Harper Court is located about 6 mi southeast of downtown Chicago and is bordered on the south by 53rd Street, which is the main commercial corridor of Hyde Park, and to the east by the Metra Electric District line. Developers for the project were Vermilion Development and JFJ Development, while equity was provided by Canyon-Johnson Urban Funds (a joint venture investment arm for Canyon Capital Realty Advisors and Earvin "Magic" Johnson).
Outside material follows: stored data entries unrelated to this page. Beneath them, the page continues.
Definition bind {A B} (x : Go A) (f : A -> Go B) : Go B :=
  fun m =>
    match x m with
    | Returns a m' => f a m'
    | Panics m' => Panics m'
    | OutOfFuel => OutOfFuel
    end.

Declare Scope go_scope.
Delimit Scope go_scope with go.
Notation "x <- c1 ;; c2" := (bind c1 (fun x => c2))
  (at level 100, c1 at next level, right associativity) : go_scope.
Notation "c1 ;; c2" := (bind c1 (fun _ => c2))
  (at level 100, right associativity) : go_scope.
Open Scope go_scope.

Definition panic {A} : Go A := fun m => Panics m.
Definition exhausted {A} : Go A := fun _ => OutOfFuel.

(** The machine with another client struct, with one more request on the
    wire, with one more bootstrap counted. *)
Definition with_self (c : HTTPClient) (m : Machine) : Machine :=
  {| self := c; remote := remote m; wire := wire m; bootstraps := bootstraps m |}.

Definition sent (request : Request) (m : Machine) : Machine :=
  {| self := self m; remote := remote m; wire := wire m ++ [request];
     bootstraps := bootstraps m |}.

Definition entered (m : Machine) : Machine :=
  {| self := self m; remote := remote m; wire := wire m;
     bootstraps := S (bootstraps m) |}.

(** Read the struct behind [c]. *)
Definition this : Go HTTPClient := fun m => Returns (self m) m.

(** Assign to fields of [c]. *)
Definition assign (f : HTTPClient -> HTTPClient) : Go unit :=
  fun m => Returns tt (with_self (f (self m)) m).

(** A value that a panicking operation may fail to produce. *)
Definition must {A} (x : option A) : Go A :=
  match x with Some a => ret a | None => panic end.

(** [c.httpClient.Do(request)]: the request goes out and the server's next
    reply comes back. *)
Definition Do (request : Request) : Go Reply :=
  fun m => Returns (remote m (length (wire m))) (sent request m).

(** Ghost: one more entry into [getCidAndCsrf]. *)
Definition count_bootstrap : Go unit := fun m => Returns tt (entered m).

Definition set_id (v : string) (c : HTTPClient) : HTTPClient :=
  {| LoggerLevel := LoggerLevel c; LoggerPrefix := LoggerPrefix c;
     initDone := initDone c; endpoint := endpoint c; apikey := apikey c;
     username := username c; password := password c;
     id := v; csrf := csrf c; conf := conf c |}.

Definition set_csrf (v : string) (c : HTTPClient) : HTTPClient :=
  {| LoggerLevel := LoggerLevel c; LoggerPrefix := LoggerPrefix c;
     initDone := initDone c; endpoint := endpoint c; apikey := apikey c;
     username := username c; password := password c;
     id := id c; csrf := v; conf := conf c |}.

Definition set_initDone (v : bool) (c : HTTPClient) : HTTPClient :=
  {| LoggerLevel := LoggerLevel c; LoggerPrefix := LoggerPrefix c;
     initDone := v; endpoint := endpoint c; apikey := apikey c;
     username := username c; password := password c;
     id := id c; csrf := csrf c; conf := conf c |}.

(** [request.Header.Set(key, value)] *)
Definition Request_Header_Set (request : Request) (key value : string) : Request :=
  {| Method := Method request; URL := URL request; ReqBody := ReqBody request;
     ReqHeader := Header.Set_ (ReqHeader request) key value;
     BasicAuth := BasicAuth request |}.

(** [request.SetBasicAuth(username, password)] *)
Definition Request_SetBasicAuth (request : Request) (u p : string) : Request :=
  {| Method := Method request; URL := URL request; ReqBody := ReqBody request;
     ReqHeader := ReqHeader request; BasicAuth := Some (u, p) |}.

(** The four methods the verbs of the client pass to [http.NewRequest]. *)
Inductive Verb : Type := GET | POST | PUT | DELETE.

Definition Verb_name (v : Verb) : string :=
  match v with
  | GET => "GET" | POST => "POST" | PUT => "PUT" | DELETE => "DELETE"
  end.

(** ** The client *)

Section Client.

Context `{GoRuntime}.

(** [http.NewRequest(method, url, body)] for one of the four methods: it
    fails exactly when the URL does not parse. *)
Definition http_NewRequest (method : Verb) (url : string) (body : option string)
  : option Request * error :=
  match url_Parse url with
  | Some e => (None, Some e)
  | None =>
      (Some {| Method := Verb_name method; URL := url; ReqBody := body;
               ReqHeader := ∅; BasicAuth := None |}, None)
  end.

(** [fmt.Errorf(format)] without operands *)
Definition fmt_Errorf (format : string) : error := Some (fmt_Sprintf format).
Lemma allSelected_spec (preview : option NotionImport.PreviewResponse)
    (s : NotionImport.State) :
  NotionImport.allSelected preview s = true
  ↔ NotionImport.importableTasks preview ≠ [] ∧
    ∀ x, x ∈ NotionImport.importableIds preview → x ∈ NotionImport.selectedIds s.
Proof.
  unfold NotionImport.allSelected, NotionImport.importableIds.
  rewrite andb_true_iff, Nat.ltb_lt, forallb_forall. split.
  - intros [Hlen Hall]. split.
    + destruct (NotionImport.importableTasks preview); [simpl in Hlen; lia|done].
    + intros x Hx. apply list_elem_of_fmap in Hx as (t & -> & Ht).
      apply list_elem_of_In in Ht. specialize (Hall t Ht).
      by apply bool_decide_eq_true in Hall.
  - intros [Hne Hall]. split.
    + destruct (NotionImport.importableTasks preview); [done|simpl; lia].
    + intros t Ht. apply bool_decide_eq_true. apply Hall.
      apply list_elem_of_fmap. exists t. split; [done|]. by apply list_elem_of_In.
Qed.

(** X18.  The select-all button, shown while the preview has importable
    tasks: when not every importable task is selected, a click selects
    exactly the importable tasks, each once, after which all are selected;
    when all are selected, a click empties the selection.  Two clicks in a
    row from a partial selection therefore leave nothing selected. *)
Theorem handleSelectAll_spec (preview : option NotionImport.PreviewResponse)
    (s : NotionImport.State) :
  NotionImport.importableTasks preview ≠ [] →
  let s' := NotionImport.handleSelectAll preview s in
  (NotionImport.allSelected preview s = true →
   NotionImport.selectedIds s' = []) ∧
  (NotionImport.allSelected preview s = false →
   NotionImport.allSelected preview s' = true ∧
   NoDup (NotionImport.selectedIds s') ∧
   (∀ x, x ∈ NotionImport.selectedIds s' ↔ x ∈ NotionImport.importableIds preview) ∧
   NotionImport.selectedIds (NotionImport.handleSelectAll preview s') = []).
Proof.
  intros Hne. simpl. unfold NotionImport.handleSelectAll. split.
  - by intros ->.
  - intros Hall. rewrite Hall. simpl.
    destruct (JSSet_ofList_spec
                (NotionImport.notion_id <$> NotionImport.importableTasks preview))
      as [Hnd Hin].
    assert (Hall' : NotionImport.allSelected preview
              {| NotionImport.selectedIds :=
                   JSSet.ofList (NotionImport.notion_id
                                   <$> NotionImport.importableTasks preview);
                 NotionImport.isPending := NotionImport.isPending s |} = true).
    { apply allSelected_spec. split; [done|]. intros x Hx. simpl. by apply Hin. }
    repeat split; try done.
    + by apply Hin.
    + by apply Hin.
    + by rewrite Hall'.
Qed.

Lemma handleSelectAll_spec_witness :
  let s := {| NotionImport.selectedIds := ["n3"];
              NotionImport.isPending := false |} in
  let s' := NotionImport.handleSelectAll (Some samplePreview) s in
  NotionImport.selectedIds s' = ["n1"; "n3"] ∧
  (NotionImport.allSelected (Some samplePreview) s = true →
   NotionImport.selectedIds s' = []) ∧
  (NotionImport.allSelected (Some samplePreview) s = false →
   NotionImport.allSelected (Some samplePreview) s' = true ∧
   NoDup (NotionImport.selectedIds s') ∧
   (∀ x, x ∈ NotionImport.selectedIds s'
         ↔ x ∈ NotionImport.importableIds (Some samplePreview)) ∧
   NotionImport.selectedIds
     (NotionImport.handleSelectAll (Some samplePreview) s') = []).
Proof.
  split; [by vm_compute|].
  apply (handleSelectAll_spec (Some samplePreview)
           {| NotionImport.selectedIds := ["n3"];
              NotionImport.isPending := false |}).
  discriminate.
Defined.

(** ** The imports *)

Lemma NotionImport_run_invariant (projectId : string)
    (preview : option NotionImport.PreviewResponse)
    (I : NotionImport.State → Prop) (O : NotionImport.effect → Prop) :
  (∀ s ev, I s → I (fst (NotionImport.step projectId preview s ev)) ∧
                 Forall O (snd (NotionImport.step projectId preview s ev))) →
  ∀ evs s, I s → I (fst (NotionImport.run projectId preview s evs)) ∧
                 Forall O (snd (NotionImport.run projectId preview s evs)).
Proof.
  intros Hstep. induction evs as [|ev evs IH]; intros s Hs; simpl.
  - by split; [|constructor].
  - destruct (Hstep s ev Hs) as [H1 Hout1].
    destruct (NotionImport.step projectId preview s ev) as [s1 out1]. simpl in *.
    destruct (IH s1 H1) as [H2 Hout2].
    destruct (NotionImport.run projectId preview s1 evs) as [s2 out2]. simpl in *.
    split; [done|]. by apply Forall_app.
Qed.

(** X19.  Whatever the user does in the dialog, the selection holds
    distinct ids of importable tasks only, and every import that the dialog
    starts sends the project id with a non-empty list of such ids: a task
    that will not be imported is never sent, and nothing is sent twice. *)
Theorem imports_well_formed (projectId : string)
    (preview : option NotionImport.PreviewResponse)
    (evs : list NotionImport.event) :
  let result := NotionImport.run projectId preview NotionImport.initialState evs in
  Forall (NotionImport.wellFormedImport projectId preview) (snd result) ∧
  NoDup (NotionImport.selectedIds (fst result)) ∧
  ∀ x, x ∈ NotionImport.selectedIds (fst result)
       → x ∈ NotionImport.importableIds preview.
Proof.
  simpl.
  destruct (NotionImport_run_invariant projectId preview
    (λ s, NoDup (NotionImport.selectedIds s) ∧
          ∀ x, x ∈ NotionImport.selectedIds s
               → x ∈ NotionImport.importableIds preview)
    (NotionImport.wellFormedImport projectId preview))
    with (evs := evs) (s := NotionImport.initialState) as [[H1 H2] H3];
    [| |done].
  - intros s ev [Hnd Hsub].
    destruct ev as [position| | | | |]; simpl.
    + destruct preview as [response|]; [|by split; [|constructor]].
      destruct (NotionImport.tasks response !! position) as [task|] eqn:Htask;
        [|by split; [|constructor]].
      destruct (NotionImport.will_import task) eqn:Hwill;
        [|by split; [|constructor]].
      split; [|constructor]. simpl.
      assert (Hid : NotionImport.notion_id task
                    ∈ NotionImport.importableIds (Some response)).
      { unfold NotionImport.importableIds. simpl. apply list_elem_of_fmap.
        exists task. split; [done|]. apply list_elem_of_In, filter_In.
        split; [|done]. apply list_elem_of_In. by eapply list_elem_of_lookup_2. }
      destruct (JSSet.has (NotionImport.notion_id task) (NotionImport.selectedIds s)).
      * split; [by apply JSSet_delete_NoDup|].
        intros x Hx. apply JSSet_elem_of_delete in Hx as [Hx _]. by apply Hsub.
      * split; [by apply JSSet_add_NoDup|].
        intros x Hx. apply JSSet_elem_of_add in Hx as [->|Hx]; [done|by apply Hsub].
    + destruct (0 <? length (NotionImport.importableTasks preview))%nat;
        [|by split; [|constructor]].
      split; [|constructor]. unfold NotionImport.handleSelectAll.
      destruct (NotionImport.allSelected preview s); simpl.
      * split; [apply NoDup_nil_2|]. intros x Hx. by apply elem_of_nil in Hx.
      * destruct (JSSet_ofList_spec
                    (NotionImport.notion_id <$> NotionImport.importableTasks preview))
          as [Hnd' Hin].
        split; [done|]. intros x Hx. by apply Hin.
    + unfold NotionImport.importDisabled, JSSet.size.
      destruct (NotionImport.selectedIds s) as [|x l] eqn:Hsel; simpl;
        [by split; [rewrite Hsel|constructor]|].
      destruct (NotionImport.isPending s); simpl;
        [by split; [rewrite Hsel|constructor]|].
      split; [by rewrite Hsel|]. constructor; [|constructor].
      simpl. rewrite Hsel. repeat split; try done.
    + destruct (NotionImport.isPending s); simpl; [|by split; [|constructor]].
      split; [done|]. by repeat constructor.
    + destruct (NotionImport.isPending s); simpl; by split; [|constructor].
    + split; [done|]. by repeat constructor.
  - split; [apply NoDup_nil_2|]. intros x Hx. by apply elem_of_nil in Hx.
Qed.
(** X1.  The JSON routes of the lifecycle always answer: whatever the
    world and whatever the outcome of the calls they make, [start],
    [stop], [restart], [delete], [stats] and the two tunnel routes return
    a response, and no exception leaves the handler. *)
Theorem handlers_always_answer `{Host} ngrok_available env u project_id w :
  (∃ r w', start_project env u project_id w = (Ok r, w'))
  ∧ (∃ r w', stop_project env u project_id w = (Ok r, w'))
  ∧ (∃ r w', restart_project env u project_id w = (Ok r, w'))
  ∧ (∃ r w', delete_project env u project_id w = (Ok r, w'))
  ∧ (∃ r w', project_stats env u project_id w = (Ok r, w'))
  ∧ (∃ r w', start_ngrok_tunnel ngrok_available env u project_id w = (Ok r, w'))
  ∧ (∃ r w', stop_ngrok_tunnel_for_project env u project_id w = (Ok r, w')).
Proof.
  repeat split.
  - unfold start_project, db_get, mbind at 1, M_bind at 1. answers.
  - unfold stop_project, db_get, mbind at 1, M_bind at 1. answers.
  - unfold restart_project, db_get, mbind at 1, M_bind at 1. answers.
  - unfold delete_project, db_get, mbind at 1, M_bind at 1. answers.
  - unfold project_stats, db_get, mbind at 1, M_bind at 1. answers.
  - unfold start_ngrok_tunnel, db_get, get_world, mbind at 1, M_bind at 1. answers.
    unfold mbind, M_bind. answers.
  - unfold stop_ngrok_tunnel_for_project, db_get, get_world, mbind at 1, M_bind at 1. answers.
    unfold mbind, M_bind. answers.
Qed.

(** Taking the run of a handler apart, one step at a time. *)
Ltac crack :=
  repeat (simpl in *;
          match goal with
          | H : context [let (_, _) := ?x in _] |- _ => destruct x as [[?|?] ?] eqn:?
          | H : context [match ?x with _ => _ end] |- _ => destruct x eqn:?
          | H : context [if ?b then _ else _] |- _ => destruct b eqn:?
          end;
          unfold mret, M_ret, raise in *; simplify_eq).

(** X2.  An answer that blames the request has changed nothing: when
    [start], [stop], [restart], [delete], [stats] or a tunnel route
    answers with a code from 400 to 499, the world, the record of the
    calls made included, is the one the request found. *)
Theorem client_error_changes_nothing `{Host} ngrok_available env u project_id w r w' :
  client_error r →
  (start_project env u project_id w = (Ok r, w') → w' = w)
  ∧ (stop_project env u project_id w = (Ok r, w') → w' = w)
  ∧ (restart_project env u project_id w = (Ok r, w') → w' = w)
  ∧ (delete_project env u project_id w = (Ok r, w') → w' = w)
  ∧ (project_stats env u project_id w = (Ok r, w') → w' = w)
  ∧ (start_ngrok_tunnel ngrok_available env u project_id w = (Ok (Reply r), w') → w' = w)
  ∧ (stop_ngrok_tunnel_for_project env u project_id w = (Ok r, w') → w' = w).
Proof.
  intros Hr. repeat split; intros Hrun.
  - unfold start_project, db_get, try_except, mbind, M_bind, update_project, modify in Hrun.
    crack; unfold mret, M_ret, raise in *; simplify_eq; simpl in *; try lia; done.
  - unfold stop_project, db_get, try_except, mbind, M_bind, update_project, modify in Hrun.
    crack; unfold mret, M_ret, raise in *; simplify_eq; simpl in *; try lia; done.
  - unfold restart_project, db_get, try_except, mbind, M_bind, update_project, modify,
      current_row in Hrun.
    crack; unfold mret, M_ret, raise in *; simplify_eq; simpl in *; try lia; done.
  - unfold delete_project, db_get, try_except, mbind, M_bind, db_delete_project,
      db_delete_tunnel, path_exists, get_world, modify in Hrun.
    crack; unfold mret, M_ret, raise in *; simplify_eq; simpl in *; try lia; done.
  - unfold project_stats, db_get, try_except, mbind, M_bind, emit, lift, modify in Hrun.
    crack; unfold mret, M_ret, raise in *; simplify_eq; simpl in *; try lia; done.
  - unfold start_ngrok_tunnel, db_get, get_world, try_except, mbind, M_bind,
      update_project, modify in Hrun.
    crack; unfold mret, M_ret, raise in *; simplify_eq; simpl in *; try lia; done.
  - unfold stop_ngrok_tunnel_for_project, db_get, get_world, try_except, mbind, M_bind,
      update_project, db_delete_tunnel, modify in Hrun.
    crack; unfold mret, M_ret, raise in *; simplify_eq; simpl in *; try lia; done.
Qed.

Lemma client_error_changes_nothing_witness :
  (start_project (H := host_docker) (env_ok "c1" "https://t1") alice 1
                 (world_with (site "running" (Some "c0")))).2
  = world_with (site "running" (Some "c0")).
Proof.
  destruct (client_error_changes_nothing (H := host_docker) true (env_ok "c1" "https://t1")
              alice 1 (world_with (site "running" (Some "c0")))
              (Json false (Msg "Project is already running") 400)
              (start_project (H := host_docker) (env_ok "c1" "https://t1") alice 1
                             (world_with (site "running" (Some "c0")))).2)
    as [Hstart _].
  - simpl. lia.
  - apply Hstart. reflexivity.
Defined.

(** X3.  No route acts on a project the user does not own: when the
    project is not there or belongs to another user, every lifecycle and
    tunnel route answers 403 and leaves the world as it was. *)
Theorem not_owned_is_refused `{Host} ngrok_available env u project_id w :
  not_owned u project_id w →
  start_project env u project_id w = (Ok unauthorized, w)
  ∧ stop_project env u project_id w = (Ok unauthorized, w)
  ∧ restart_project env u project_id w = (Ok unauthorized, w)
  ∧ delete_project env u project_id w = (Ok unauthorized, w)
  ∧ project_stats env u project_id w = (Ok unauthorized, w)
  ∧ start_ngrok_tunnel ngrok_available env u project_id w = (Ok (Reply unauthorized), w)
  ∧ stop_ngrok_tunnel_for_project env u project_id w = (Ok unauthorized, w).
Proof.
  unfold not_owned. intros Hno.
  unfold start_project, stop_project, restart_project, delete_project, project_stats,
    start_ngrok_tunnel, stop_ngrok_tunnel_for_project, db_get, mbind, M_bind.
  destruct (projects w !! project_id) as [p|]; [|done].
  destruct (Z.eqb_spec (user_id p) (u_id u)); [done|]. simpl. done.
Qed.

Lemma not_owned_is_refused_witness :
  delete_project (H := host_docker) (env_ok "c1" "https://t1") bob 1
                 (world_with (site "running" (Some "c0")))
  = (Ok unauthorized, world_with (site "running" (Some "c0"))).
Proof.
  apply (not_owned_is_refused (H := host_docker) true (env_ok "c1" "https://t1") bob 1
           (world_with (site "running" (Some "c0")))).
  vm_compute. discriminate.
Defined.

(** *** Stats *)

Lemma keeps_state_emit ev : keeps state_of (emit ev).
Proof. apply keeps_emit. by intros []. Qed.

Lemma containers_get_keeps_state env cid : keeps state_of (containers_get_ env cid).
Proof.
  unfold containers_get_.
  repeat first [ apply keeps_state_emit | keeps_step ].
Qed.

(** X4.  A stats request only reads: whatever it answers, the tables, the
    files, the containers, the processes and the open tunnels are as
    before.  Without a container engine it never succeeds: the answer is
    a failure with code 400, 403 or 404, and no call is made. *)
Theorem project_stats_reads_only `{Host} env u project_id w :
  state_of (project_stats env u project_id w).2 = state_of w
  ∧ (docker_available = false →
     ∃ msg code, project_stats env u project_id w = (Ok (Json false msg code), w)
                 ∧ (code = 400 ∨ code = 403 ∨ code = 404)).
Proof.
  split.
  - revert w. change (keeps state_of (project_stats env u project_id)).
    unfold project_stats.
    repeat first [ apply keeps_state_emit | apply containers_get_keeps_state | keeps_step ].
  - intros Hd. unfold project_stats, db_get, try_except, mbind, M_bind.
    rewrite Hd. simpl.
    destruct (projects w !! project_id) as [p|]; [|by eexists _, _; eauto].
    destruct (negb (user_id p =? u_id u)); [by eexists _, _; eauto|].
    destruct (negb (status p =? "running")%string); [by eexists _, _; eauto|].
    destruct (negb (truthy_opt (container_id p))); by eexists _, _; eauto.
Qed.

(** X5.  When the container used no more CPU time than the system had
    available between the two samples, the percentage is at most 100 for
    each core the sample lists. *)
Theorem cpu_percent_bounded (s : Stats.stats) :
  Stats.cpu_delta s <= Stats.system_delta s →
  ∃ q, Stats.calculate_cpu_percent s = Some q
       ∧ (q <= inject_Z (Z.of_nat (length (Stats.percpu_usage
                                             (Stats.cpu_usage_of (Stats.cpu s))))) * 100)%Q.
Proof.
  intros Hle. unfold Stats.calculate_cpu_percent.
  set (n := inject_Z (Z.of_nat (length _))).
  assert (0 <= n)%Q as Hn.
  { subst n. change 0%Q with (inject_Z 0). rewrite <- Zle_Qle. lia. }
  destruct (Z.ltb_spec 0 (Stats.system_delta s)) as [Hs|Hs];
    destruct (Z.ltb_spec 0 (Stats.cpu_delta s)) as [Hc|Hc]; simpl.
  - unfold Stats.py_truediv. destruct (Z.eqb_spec (Stats.system_delta s) 0); [lia|].
    simpl. eexists. split; [reflexivity|].
    apply Qmult_le_compat_r; [|discriminate].
    rewrite <- (Qmult_1_l n) at 2. apply Qmult_le_compat_r; [|exact Hn].
    apply Qle_shift_div_r.
    + change 0%Q with (inject_Z 0). rewrite <- Zlt_Qlt. exact Hs.
    + rewrite Qmult_1_l. rewrite <- Zle_Qle. exact Hle.
  - exists 0%Q. split; [reflexivity|]. apply Qmult_le_0_compat; [exact Hn|discriminate].
  - exists 0%Q. split; [reflexivity|]. apply Qmult_le_0_compat; [exact Hn|discriminate].
  - exists 0%Q. split; [reflexivity|]. apply Qmult_le_0_compat; [exact Hn|discriminate].
Qed.

Lemma cpu_percent_bounded_witness :
  ∃ q, Stats.calculate_cpu_percent (sample 100 350 1000 2000 4) = Some q
       ∧ (q <= 400)%Q.
Proof.
  destruct (cpu_percent_bounded (sample 100 350 1000 2000 4)) as (q & Hq & Hb).
  - vm_compute. discriminate.
  - exists q. split; [exact Hq|]. exact Hb.
Defined.

(** *** Restart *)

Lemma restart_project_unfold `{Host} env u project_id w p :
  projects w !! project_id = Some p →
  user_id p = u_id u →
  restart_project env u project_id w =
    match (if String.eqb (status p) "running" then terminate env p else mret tt) w with
    | (Raise e, w1) =>
        (Ok (Json false (MsgExn e) 500),
         with_projects (alter (set_status "error") project_id) w1)
    | (Ok _, w1) =>
        let w1d := with_projects (alter (set_status "deploying") project_id) w1 in
        match launch env u (default p (projects w1d !! project_id)) w1d with
        | (Ok _, w2) => (Ok (Json true (Msg "Project is restarting") 200), w2)
        | (Raise e, w2) =>
            (Ok (Json false (MsgExn e) 500),
             with_projects (alter (set_status "error") project_id) w2)
        end
    end.
Proof.
  intros Hp Hu. unfold restart_project, db_get, mbind at 1, M_bind at 1.
  rewrite Hp, Hu, Z.eqb_refl. simpl.
  unfold try_except, update_project, current_row, modify, mbind, M_bind.
  destruct ((if (status p =? "running")%string then terminate env p else mret ()) w)
    as [[[]|e] w1]; [|done].
  simpl. by destruct (launch _ _ _ _) as [[[]|e] w2].
Qed.

Lemma alter_status_absorb (m : gmap Z Project) i s1 s2 :
  alter (set_status s2) i (alter (set_status s1) i m) = alter (set_status s2) i m.
Proof.
  apply map_eq. intros j. destruct (decide (i = j)) as [->|Hne].
  - rewrite !lookup_alter_eq. by destruct (m !! j).
  - by rewrite !lookup_alter_ne.
Qed.

(** The row of a project after a termination that returned. *)
Lemma terminate_row `{Host} env p w w1 :
  projects w !! p_id p = Some p →
  terminate env p w = (Ok tt, w1) →
  ∃ p1, projects w1 !! p_id p = Some p1
        ∧ status p1 = status p ∧ user_id p1 = user_id p ∧ p_id p1 = p_id p.
Proof.
  intros Hp Ht. destruct (truthy_opt (container_id p)) eqn:Hh.
  - pose proof (terminate_effect env p w Hh) as He. unfold post in He.
    rewrite Ht in He. destruct He as [-> _].
    exists (set_container_id None p). by rewrite lookup_alter_eq, Hp.
  - rewrite (terminate_falsy env p w Hh) in Ht. injection Ht as <-. by exists p.
Qed.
At the time of its development, the University of Chicago was also involved in developing several surrounding properties on the 53rd street corridor. As a result of the collaboration between the city and the University several new businesses had opened up around the Harper Court site, including Clarke's (a 24-hour diner), Harper Theater (a movie theater), Akira (clothing store) and Five Guys. The street that bisects the development was changed from two-way to one-way on May 16, 2014.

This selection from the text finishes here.